Obwohl seine Truppen ermüdet waren, zögerte Pyto, der Sohn unseres alten Herrschers, keine Sekunde um in einem heldenhaften Feldzug unsere lebenswichtige Verbindung zu den Landen der Seen zurück zu erbobern.


Die Gemeinschaft von Loria

Erzählt von Derry O'Darren, einem Tryker Geschichtsschreiber
Teil 1


Über viele Jahre konnte sich unser Volk in den alten Ländern von Trykoth durch die Kraft des Friedens, den uns unser Bündnis mit den Fyros bescherte, entfalten.

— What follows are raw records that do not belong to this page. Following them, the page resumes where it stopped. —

(** An address is convicted exactly by the group of its own stack. *)
Lemma convicted t ip fp :
  keyed t -> fingerprints t !! ip = Some fp ->
  existsb (convicts (botnet_ip_threshold t) ip) (map_to_list (stack_groups (alone_pass t))).*2 =
    match stack_of fp with Some k => botnet_ip_threshold t <=? Z.of_nat (length (sharers t k)) | None => false end.
Proof.
  intros Hk Hip. apply eq_true_iff_eq. rewrite existsb_exists. split.
  - intros (ips & Hin & Hc). apply list_elem_of_In, list_elem_of_fmap in Hin as ([k ips'] & -> & Hg%elem_of_map_to_list).
    simpl in Hc. apply andb_true_iff in Hc as [Hn Hi%bool_decide_eq_true]. rewrite stack_groups_lookup in Hg.
    assert (ips' = fp_ip <$> sharers (alone_pass t) k) as -> by (case_match; congruence). clear Hg.
    rewrite alone_sharers in Hi. apply list_elem_of_fmap in Hi as (fp' & E & [Hs [ip' Hf]]%sharers_in).
    pose proof (Hk _ _ Hf) as E'. simpl in E'. assert (ip' = ip) as -> by congruence.
    assert (fp' = fp) as -> by congruence. rewrite Hs. rewrite <- Hn. by rewrite (Permutation_length (alone_sharers t k)), length_fmap.
  - destruct (stack_of fp) as [k|] eqn:Es; [|done]. intros Hn.
    assert (Hi : ip ∈ fp_ip <$> sharers (alone_pass t) k).
    { rewrite alone_sharers, list_elem_of_fmap. exists fp. split; [symmetry; exact (Hk _ _ Hip)|]. apply sharers_in. eauto. }
    exists (fp_ip <$> sharers (alone_pass t) k). split.
    + apply list_elem_of_In, list_elem_of_fmap. exists (k, fp_ip <$> sharers (alone_pass t) k). split; [done|].
      apply elem_of_map_to_list. rewrite stack_groups_lookup. destruct (fp_ip <$> _); [by apply elem_of_nil in Hi|done].
    + apply andb_true_iff. rewrite bool_decide_eq_true. split; [|done].
      by rewrite (Permutation_length (alone_sharers t k)), length_fmap.
Qed.
(* ===== verification/ShieldLockdown.v ===== *)
(** * ShieldLockdown: only Cloudflare may reach the web ports
    (crates/shield/src/origin_lockdown.rs)

    Under attack the shield fills an iptables chain that accepts the web ports from
    the addresses of an ipset only, and puts a jump to it in front of the INPUT
    chain.  The commands are an argument ([Commands]): what the code relies on of
    iptables and ipset, a failing command that changes nothing included, is the
    class [Netfilter], stated of the chains and sets one can list, and of which
    packets a rule concerns.

    Proved here: what the rules of an activated lockdown do to each IPv4 packet, and
    which they drop (iptables sees no IPv6, and the rules name TCP only); that a failed
    activation locks nobody out; when a deactivation lets everybody in again, and
    that the flag is cleared even when it did not; that a restart during a lockdown
    leaves it in place, and that a lockdown that was never initialised never
    activates. *)

From Stdlib Require Import ZArith Lia Ascii String.
From stdpp Require Import prelude strings pretty gmap list.
From S2P Require Import Prelude Text ShieldEscalation.

Local Open Scope string_scope.
Local Open Scope list_scope.
Local Open Scope Z_scope.

Definition CF_IPV4_FALLBACK : list string :=
  ["173.245.48.0/20"; "103.21.244.0/22"; "103.22.200.0/22"; "103.31.4.0/22"; "141.101.64.0/18"; "108.162.192.0/18"; "190.93.240.0/20";
   "188.114.96.0/20"; "197.234.240.0/22"; "198.41.128.0/17"; "162.158.0.0/15"; "104.16.0.0/13"; "104.24.0.0/14"; "172.64.0.0/13";
   "131.0.72.0/22"].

Das ursprüngliche Abkommen besagte, dass wir die Städte der Fyros im Norden mit Wasser versorgten, damit sie expandieren konnten und sie uns dafür gegen unsere Matis Nachbarn Schutz boten, welche ihre gierigen Augen ungeniert auf unsere Länder warfen. Zufällig war dies in der Zeit, als die Matis den großen Fluß Munshia gestaut hatten, dessen Quelle in ihrem Gebiet liegt und der zu den Ödlanden der Fyros fließt. Als es also dazu kam, da ließen wir nicht nur eine Route durch einen Teil ihres Landes laufen, wir bugsierten sie auch aus dem Wassergeschäft, hah... Wobei ich sagen muß, dass sie selber Schuld waren, denn sie besteuerten ihr Wasser viel zu hoch. So sind die Matis, rümpfen über alles die Nase, haben aber kein Gespür fürs Geschäft...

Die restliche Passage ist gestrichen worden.